La treccia di Ipazia
Stranezze, curiosità e aneddoti sparsi tra i libri e i loro autori
di Valeria Palumbo
Seduzioni da doccia
Da che parte cominciare? Dai duetti di Fred Astaire e Ginger Rogers (che in realtà si chiamava Virginia Katherine McMath)? Dal matrimonio fra Cole Porter e Linda Lee Thomas, appena rivisto nel bel film De-Lovely? Tutto mette allegria nel libro di Sergio Camerino, C'era una volta Broadway (Bompiani), da leggere ascoltando il cd allegato. Conviene allora fermarsi su un anniversario: il 15 luglio 2005, centenario della nascita di Dorothy Fields, una delle più brillanti autrici di canzoni.
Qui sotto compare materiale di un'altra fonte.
(* ===== verification/TablesArbre.v ===== *)
(** The page tables of a space as a tree: which table a walk reaches, that two addresses
    share a table exactly when they share the indices above it, and how adding a table or
    writing an entry changes the walks. *)

From S2P Require Import Prelude FramesLibres Frames Tables.

Module TablesArbre.
Import Frames FramesProofs Tables.
Import FramesLibres(frame_ok).

(** ** Indices and cells *)

(** The index used at depth [k], 0 being the root. *)
Definition idx (v : Z) (k : nat) : Z := indice v (3 - Z.of_nat k).

Lemma indice_div v l : 0 <= l -> indice v l = v / 2 ^ (12 + 9 * l) mod 512.
Proof.
  intros. unfold indice. rewrite Z.shiftr_div_pow2 by lia.
  change 0x1FF with (Z.ones 9). rewrite Z.land_ones by lia. done.
Qed.

Lemma indice_borne v l : 0 <= l -> 0 <= indice v l < 512.
Proof. intros. rewrite indice_div by done. apply Z.mod_pos_bound. lia. Qed.

Lemma idx_borne v k : (k <= 3)%nat -> 0 <= idx v k < 512.
Proof. intros. apply indice_borne. lia. Qed.

Definition accord (k : nat) (v v' : Z) : Prop := forall j, (j < k)%nat -> idx v j = idx v' j.

#[export] Instance accord_dec k v v' : Decision (accord k v v').
Proof.
  refine (cast_if (decide (Forall (fun j => idx v j = idx v' j) (seq 0 k)))).
  - intros j Hj. eapply Forall_forall in f; [done|]. apply elem_of_seq. lia.
  - intros Ha. apply n. apply Forall_forall. intros j Hj%elem_of_seq. apply Ha. lia.
Defined.

Lemma accord_S k v v' : accord (S k) v v' <-> accord k v v' /\ idx v k = idx v' k.
Proof.
  unfold accord. split.
  - intros H. split; [intros; apply H; lia|apply H; lia].
  - intros [H1 H2] j Hj. destruct (decide (j = k)) as [->|]; [done|apply H1; lia].
Qed.

Lemma accord_sym k v v' : accord k v v' -> accord k v' v.
Proof. intros H j Hj. symmetry. auto. Qed.
Lemma accord_trans k v1 v2 v3 : accord k v1 v2 -> accord k v2 v3 -> accord k v1 v3.
Proof. intros H1 H2 j Hj. rewrite H1 by done. auto. Qed.
Lemma accord_le k k' v v' : (k <= k')%nat -> accord k' v v' -> accord k v v'.
Proof. intros H Ha j Hj. apply Ha. lia. Qed.

(** Two 48-bit addresses with the same four indices are on the same page. *)
Lemma accord_page v v' :
  0 <= v < 2 ^ 48 -> 0 <= v' < 2 ^ 48 -> accord 4 v v' <-> v / 4096 = v' / 4096.
Proof.
  intros Hv Hv'. split.
  - intros H. pose proof (H 0%nat ltac:(lia)) as H0. pose proof (H 1%nat ltac:(lia)) as H1.
    pose proof (H 2%nat ltac:(lia)) as H2. pose proof (H 3%nat ltac:(lia)) as H3. clear H.
    unfold idx in *. rewrite !indice_div in * by lia. simpl in *.
    change (2 ^ (12 + 9 * 3)) with 549755813888 in *. change (2 ^ (12 + 9 * 2)) with 1073741824 in *.
    change (2 ^ (12 + 9 * 1)) with 2097152 in *. change (2 ^ (12 + 9 * 0)) with 4096 in *.
    change (2 ^ 48) with 281474976710656 in *.
    Z.to_euclidean_division_equations. lia.
  - intros H j Hj. unfold idx. rewrite !indice_div by lia.
    replace (2 ^ (12 + 9 * (3 - Z.of_nat j))) with (4096 * 2 ^ (9 * (3 - Z.of_nat j)))
      by (rewrite Z.pow_add_r by lia; done).
    rewrite <-!Z.div_div by (try apply Z.pow_pos_nonneg; lia). by rewrite H.
Qed.

Lemma cellule_page t i : 0 <= i < 512 -> t <= cellule t i < t + PAGE_SIZE.
Proof. unfold cellule, PAGE_SIZE. lia. Qed.

Lemma cellule_inj t t' i i' :
  frame_ok t -> frame_ok t' -> 0 <= i < 512 -> 0 <= i' < 512 ->
  cellule t i = cellule t' i' -> t = t' /\ i = i'.
Proof.
  unfold frame_ok, cellule, FramesLibres.TAILLE_PAGE. intros [? ?] [? ?] ? ? ?.
  Z.to_euclidean_division_equations. lia.
Qed.

(** The entry that points to a table: present, and its address field is the table. *)
Definition lien (p : Z) : Z := Z.lor (Z.lor (Z.lor p PTE_PRESENT) PTE_WRITE) PTE_USER.

Lemma frame_bits p i : frame_ok p -> p < 2 ^ 52 -> i < 12 \/ 52 <= i -> Z.testbit p i = false.
Proof.
  unfold frame_ok, FramesLibres.TAILLE_PAGE. intros [H0 Hm] Hb Hi.
  destruct (Z.lt_ge_cases i 0); [by apply Z.testbit_neg_r|].
  destruct (Z.lt_ge_cases i 12).
  - replace p with (p / 4096 * 2 ^ 12) by (Z.to_euclidean_division_equations; lia).
    by apply Z.mul_pow2_bits_low.
  - apply (mot_bits 52); [lia|lia|]. lia.
Qed.

Lemma ADDR_MASK_bits i : 0 <= i -> Z.testbit ADDR_MASK i = (12 <=? i) && (i <? 52).
Proof.
  intros Hi. change ADDR_MASK with (Z.shiftl (Z.ones 40) 12).
  rewrite Z.shiftl_spec by done. destruct (Z.leb_spec 12 i); cbn [andb].
  - rewrite Z.testbit_ones by lia. zcas; done.
  - by apply Z.testbit_neg_r; lia.
Qed.

Lemma bas_bits e i : 0 <= e < 4096 -> 12 <= i -> Z.testbit e i = false.
Proof. intros He. apply (mot_bits 12); [lia|]. change (2 ^ 12) with 4096. lia. Qed.

(** The address field of an entry made of a frame and low or high flag bits. *)
Lemma adresse_lien p : frame_ok p -> p < 2 ^ 52 -> Z.land (lien p) ADDR_MASK = p.
Proof.
  intros Hp Hb. apply Z.bits_inj'. intros i Hi. unfold lien.
  rewrite Z.land_spec, ADDR_MASK_bits by done. rewrite !Z.lor_spec.
  destruct (Z.leb_spec 12 i), (Z.ltb_spec i 52); cbn [andb];
    rewrite ?andb_false_r, ?andb_true_r; try (symmetry; apply frame_bits; done || lia).
  rewrite (bas_bits PTE_PRESENT), (bas_bits PTE_WRITE), (bas_bits PTE_USER) by (done || lia).
  by rewrite !orb_false_r.
Qed.

Lemma present_bit e : present e = Z.testbit e 0.
Proof.
  unfold present. change PTE_PRESENT with (masque 0). apply (teste_bit_spec e 0). lia.
Qed.

Lemma present_lien p : present (lien p) = true.
Proof.
  rewrite present_bit. unfold lien. rewrite !Z.lor_spec. simpl. by rewrite orb_true_r.
Qed.

Lemma present_0 : present 0 = false.
Proof. done. Qed.

(** ** Walks *)

(** The table reached at depth [k] of the walk for [v]. *)
Fixpoint chemin (m : Mem) (root v : Z) (k : nat) : option Z :=
  match k with
  | O => Some root
  | S k =>
      match chemin m root v k with
      | None => None
      | Some t =>
          let e := m (cellule t (idx v k)) in
          if present e then Some (Z.land e ADDR_MASK) else None
      end
  end.

(** The entry that describes [v], zero when a table is missing. *)
Definition entree (m : Mem) (root v : Z) : Z :=
  match chemin m root v 3 with Some t => m (cellule t (idx v 3)) | None => 0 end.

Lemma chemin_accord m root v v' k : accord k v v' -> chemin m root v k = chemin m root v' k.
Proof.
  induction k as [|k IH]; [done|]. rewrite accord_S. intros [Ha Hk]. simpl.
  by rewrite IH, Hk.
Qed.

Lemma chemin_prefixe m root v k t : chemin m root v (S k) = Some t -> exists t', chemin m root v k = Some t'.
Proof. simpl. destruct (chemin m root v k); [eauto|done]. Qed.
(* ===== verification/TablesProofs.v ===== *)
(** The operations of an address space refine a finite map from user pages to entries:
    [tient] ties the page tables in memory, the owned frames and the resident counters to
    that map, and every operation is proved against it. *)

From S2P Require Import Prelude FramesLibres Frames Tables TablesArbre.

Module TablesProofs.
Import Frames FramesProofs Tables TablesArbre.
Import FramesLibres(frame_ok, frames_entre).
Open Scope os_scope.

(** ** Pages and resident counters *)

Definition sorte (k : ResidentKind) (A : gmap Z Z) : gmap Z Z :=
  filter (fun x => from_entry x.2 = k) A.

(** The counters count the pages of the map, in all and by kind. *)
Definition comptes (r : ResidentStats) (A : gmap Z Z) : Prop :=
  total_pages r = Z.of_nat (size A) /\
  forall k, compteur k r = Z.of_nat (size (sorte k A)).

Lemma compteur_ajoute k k' d r :
  compteur k (ajoute k' d r) = compteur k r + (if decide (k = k') then d else 0).
Proof. destruct r, k, k'; simpl; lia. Qed.
Lemma total_ajoute k d r : total_pages (ajoute k d r) = total_pages r + d.
Proof. destruct r, k; done. Qed.

Lemma sorte_insert_ne k A v e :
  from_entry e <> k -> A !! v = None -> sorte k (<[v := e]> A) = sorte k A.
Proof.
  intros Hk Hv. unfold sorte. rewrite map_filter_insert_False by done.
  by rewrite delete_id by done.
Qed.

Lemma sorte_insert_eq A v e :
  A !! v = None -> size (sorte (from_entry e) (<[v := e]> A)) = S (size (sorte (from_entry e) A)).
Proof.
  intros Hv. unfold sorte. rewrite map_filter_insert_True by done.
  apply map_size_insert_None. apply map_lookup_filter_None. by left.
Qed.

Lemma comptes_insert r A v e :
  comptes r A -> A !! v = None -> comptes (ajoute (from_entry e) 1 r) (<[v := e]> A).
Proof.
  intros [Ht Hk] Hv. split.
  - rewrite total_ajoute, map_size_insert_None by done. lia.
  - intros k. rewrite compteur_ajoute, Hk. destruct (decide (k = from_entry e)) as [->|Hne].
    + rewrite sorte_insert_eq by done. lia.
    + rewrite sorte_insert_ne by done. lia.
Qed.

Lemma comptes_delete r A v e :
  comptes r A -> A !! v = Some e -> comptes (ajoute (from_entry e) (-1) r) (delete v A).
Proof.
  intros [Ht Hk] Hv. rewrite <-(insert_id A v e) in Ht, Hk by done.
  rewrite <-insert_delete_eq in Ht, Hk. pose proof (lookup_delete_eq A v) as Hn.
  split.
  - rewrite total_ajoute. rewrite map_size_insert_None in Ht by done. lia.
  - intros k. rewrite compteur_ajoute, Hk. destruct (decide (k = from_entry e)) as [->|Hne].
    + rewrite sorte_insert_eq by done. lia.
    + rewrite sorte_insert_ne by done. lia.
Qed.

Lemma comptes_meme_sorte r A v e e' :
  comptes r A -> A !! v = Some e -> from_entry e' = from_entry e -> comptes r (<[v := e']> A).
Proof.
  intros HC Hv He. pose proof (comptes_delete _ _ _ _ HC Hv) as HD.
  apply (comptes_insert _ _ v e') in HD; [|apply lookup_delete_eq].
  rewrite insert_delete_eq, He in HD.
  replace r with (ajoute (from_entry e) 1 (ajoute (from_entry e) (-1) r)); [done|].
  destruct r, (from_entry e); simpl; f_equal; lia.
Qed.
(* ===== verification/MemAppels.v ===== *)
(** What [mmap] and [munmap] do to the areas, to the page tables and to the frames of the
    process, and the inputs the memory system calls handle badly. *)

From S2P Require Import Prelude Vma VmaProofs FramesLibres Frames Tables TablesArbre TablesProofs TablesTrace MemLinux MemLinuxProofs MemPartages.

Module MemAppels.
Import MemLinux MemLinuxProofs MemPartages.
Open Scope os_scope.

Lemma sur_monde_ok {A} (c : Tables.P A) s w x :
  c (monde s) = (w, inl x) ->
  sur_monde c s = (mk_etat w (mm s) (next_id s) (cache s) (journal s), inl x).
Proof. intros E. unfold sur_monde. by rewrite E. Qed.

(** The length a call works on. *)
Definition arrondie (length : Z) : Z := (length + 4095) / 4096 * 4096.

Lemma checked_add_ok a b : 0 <= a + b < u64_max -> Vma.checked_add a b = Some (a + b).
Proof. intros H. unfold Vma.checked_add. zcas. done. Qed.
Lemma saturating_add_ok a b : 0 <= a + b < u64_max -> Vma.saturating_add a b = a + b.
Proof. intros H. unfold Vma.saturating_add. lia. Qed.

(** A shared range the call leaves alone. *)
Definition a_cote (addr fin : Z) (p : Partage) : Prop :=
  0 <= p_base p + p_length p < u64_max /\ (fin <= p_base p \/ p_base p + p_length p <= addr).

Lemma partages_boucle_rien a f ps s :
  Forall (a_cote a f) ps -> partages_boucle a f ps s = (s, inl (ps, [])).
Proof.
  intros H. revert s. induction H as [|p ps [Hb Hp] _ IH]; intros s; cbn [partages_boucle]; [done|].
  unfold coupe_partage. rewrite saturating_add_ok by done.
  replace (_ || _) with true by (symmetry; apply orb_true_iff; zcas; auto).
  unfold lie at 1, rend at 1. unfold lie. by rewrite IH.
Qed.

Lemma retire_partages_rien a len s :
  0 <= a + len < u64_max -> Forall (a_cote a (a + len)) (partages (mm s)) ->
  retire_partages a len s = (s, inl []).
Proof.
  intros Hb Hp. unfold retire_partages. rewrite saturating_add_ok by done.
  erewrite lie_pas by reflexivity. erewrite lie_pas by (by apply partages_boucle_rien).
  unfold lie, change_mm, change, rend. by destruct s as [w [] n c j].
Qed.
#[export] Instance find_child_proper : Proper (meme_arbre ==> (=) ==> (=) ==> (=)) find_child.
Proof.
  intros l l' H ? p -> ? s ->. apply list_find_forme; [|done].
  intros n n' (? & _ & ? & F)%forme_eq. unfold est_enfant, name_eq. by rewrite F; intuition congruence.
Qed.

#[export] Instance used_nodes_proper : Proper (meme_arbre ==> (=)) used_nodes.
Proof.
  intros l l' H. unfold used_nodes. revert l' H. induction l as [|n l IH]; intros [|n' l'] H; [done|by destruct H..|].
  apply meme_arbre_cons in H as [(U & _)%forme_eq Ht].
  rewrite !filter_cons, U. destruct (decide (used n' = true)); cbn [length]; auto.
Qed.

#[export] Instance is_empty_dir_proper : Proper (meme_arbre ==> (=) ==> (=)) is_empty_dir.
Proof.
  intros l l' H ? i ->. apply bool_decide_ext. rewrite !Forall_lookup. 
  enough (forall l l', meme_arbre l l' ->
    (forall j x, imap pair l !! j = Some x -> (fun '(k, n) => ~ (used n = true /\ k <> i /\ parent n = i)) x) ->
    (forall j x, imap pair l' !! j = Some x -> (fun '(k, n) => ~ (used n = true /\ k <> i /\ parent n = i)) x)) as W
    by (split; apply W; done).
  clear. intros l l' H Hl j [k n] E. rewrite list_lookup_imap in E.
  destruct (l' !! j) as [m|] eqn:E'; simplify_eq/=.
  destruct (arbre_lookup l' l k n (symmetry H) E') as (m & Em & (? & _ & ? & _)%forme_eq).
  specialize (Hl k (k, m)). rewrite list_lookup_imap, Em in Hl. specialize (Hl eq_refl). cbn in Hl.
  intros (U & Hk & Hp). apply Hl. split_and!; [congruence|done|congruence].
Qed.

#[export] Instance suit_composants_proper :
  Proper (meme_arbre ==> (=) ==> (=) ==> (=)) suit_composants.
Proof.
  intros l l' H i ? <- cs ? <-. revert i. induction cs as [|c cs IH]; intros i; [done|]. cbn.
  assert (find_child l i c = find_child l' i c) as -> by (by rewrite H).
  case_bool_decide; [done|]. case_bool_decide.
  - destruct (l !! i) as [n|] eqn:E.
    + destruct (arbre_lookup _ _ _ _ H E) as (n' & -> & (_ & _ & F & _)%forme_eq).
      cbn. rewrite F. apply IH.
    + assert (l' !! i = None) as ->; [|done]. apply lookup_ge_None.
      rewrite <-(meme_arbre_longueur _ _ H). by apply lookup_ge_None.
  - destruct (find_child l' i c); [apply IH|done].
Qed.
#[export] Instance resolve_proper : Proper (meme_arbre ==> (=) ==> (=) ==> (=)) resolve.
Proof. intros l l' H p ? <- i ? <-. unfold resolve. destruct p; [done|]. by rewrite H. Qed.
End RamfsProofs.

(** Paths and nodes of a well-formed tree: names designate nodes uniquely both ways, paths
    are shorter than the table, and moving subtrees renames exactly the paths below them. *)

Module RamfsArbre.
Import Ramfs RamfsProofs.
Open Scope Z_scope.

(** ** Names and nodes *)

Lemma vivant_fun l i n n' : vivant l i n -> vivant l i n' -> n = n'.
Proof. intros [? _] [? _]. congruence. Qed.

Lemma nomme_vide l i : nomme l [] i -> i = 0%nat.
Proof.
  intros H. remember [] as cs eqn:E. destruct H as [|cs i n]; [done|]. by destruct cs.
Qed.

Lemma nomme_racine_inv l cs : nomme l cs 0 -> cs = [].
Proof. intros H. remember 0%nat as i eqn:E. by destruct H. Qed.

Lemma nomme_enfant_inv l cs x i :
  nomme l (cs ++ [x]) i -> exists n, vivant l i n /\ i <> 0%nat /\ nomme l cs (parent n) /\ name n = x.
Proof.
  intros H. remember (cs ++ [x]) as cs' eqn:E. destruct H as [|cs' i n V H0 H].
  - by destruct cs.
  - apply app_inj_tail in E as [-> <-]. eauto.
Qed.

(** A node has one path. *)
Lemma nomme_chemin_unique l cs cs' i : nomme l cs i -> nomme l cs' i -> cs = cs'.
Proof.
  intros H. revert cs'. induction H as [|cs i n V H0 _ IH]; intros cs' H'.
  - by apply nomme_racine_inv in H' as ->.
  - destruct H' as [|cs' i n' V' _ H']; [done|]. rewrite (vivant_fun _ _ _ _ V V') in *.
    by rewrite (IH _ H').
Qed.

(** Out of a tree a path leads to one node. *)
Lemma nomme_noeud_unique l cs i j : arbre_ok l -> nomme l cs i -> nomme l cs j -> i = j.
Proof.
  intros A H. revert j. induction H as [|cs i n V H0 _ IH]; intros j H'.
  - by apply nomme_vide in H' as ->.
  - apply nomme_enfant_inv in H' as (n' & V' & _ & H' & E).
    apply (ao_unique l A i j n n'); [done..|by apply IH|done].
Qed.

Lemma nomme_vivant l cs i : arbre_ok l -> nomme l cs i -> exists n, vivant l i n.
Proof. intros A [|? ? n]; [destruct (ao_racine l A) as (n & ? & _)|]; by exists n. Qed.

Lemma nomme_prefixe l cs q i : nomme l (cs ++ q) i -> exists j, nomme l cs j.
Proof.
  revert i. induction q as [|x q IH] using rev_ind; intros i H.
  - rewrite app_nil_r in H. by exists i.
  - rewrite app_assoc in H. apply nomme_enfant_inv in H as (n & _ & _ & H & _). eauto.
Qed.

Lemma nomme_pas_son_parent l cs i n :
  nomme l cs i -> vivant l i n -> i <> 0%nat -> parent n <> i.
Proof.
  intros H V H0 E. destruct H as [|cs i n' V' _ H]; [done|].
  rewrite <-(vivant_fun _ _ _ _ V V') in *. rewrite E in H.
  assert (nomme l (cs ++ [name n]) i) as H' by (apply nomme_enfant; [done..|by rewrite E]).
  pose proof (f_equal length (nomme_chemin_unique _ _ _ _ H H')) as L.
  rewrite length_app in L. cbn in L. lia.
Qed.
Dorothy, che è morta d'infarto nel 1974, ha un suo sito (www.dorothyfields.co.uk), ma in effetti da noi è poco conosciuta. Suo padre, Lew Fields, scriveva commedie e poi divenne impresario: Dorothy ebbe un'infanzia agiata e soprattutto a stretto contatto con il teatro di New York. Iniziò a insegnare ma dopo un fallito matrimonio nel 1924 con un medico, Jack Wiener, prese quasi per caso a scrivere testi di canzoni con J. Fred Coots. Nessuna venne pubblicata. Dorothy ammise poi che non erano granché ma qualcosa la convinse che il suo destino era quello. Dopo poco già scriveva testi per il Cotton Club. Qualcuna funzionò bene ma la svolta fu con Hollywood: all'inizio degli anni Trenta c'era fame di autori di testi di canzoni. La Grande depressione e l'avvento del sonoro avevano dato al cinema la voglia di cantare. Dorothy piacque, le sue collaborazioni si estesero, iniziò a lavorare con Jerome Kern, il compositore a cui Camerino dedica il primo ritratto. Nel 1936 i due vinsero insieme l'Oscar per la migliore canzone con The way you look tonight: le canzoni della Fields erano ironiche e tenere. Ma fu soprattutto l'interpretazione di Fred Astaire a renderle indimenticabili. Così quando, nel film Swing Time, Ginger Fred appare con i capelli avvolti in un asciugamano e Fred le canta "A volte, quando sono terribilmente giù, quando il mondo è freddo, sento un improvviso bagliore se solo penso a te e all'aspetto che hai stasera", perfino quelle che si ricordano benissimo che aspetto terribile avessero, la mattina, appena uscite dalla doccia, si mettono a sognare.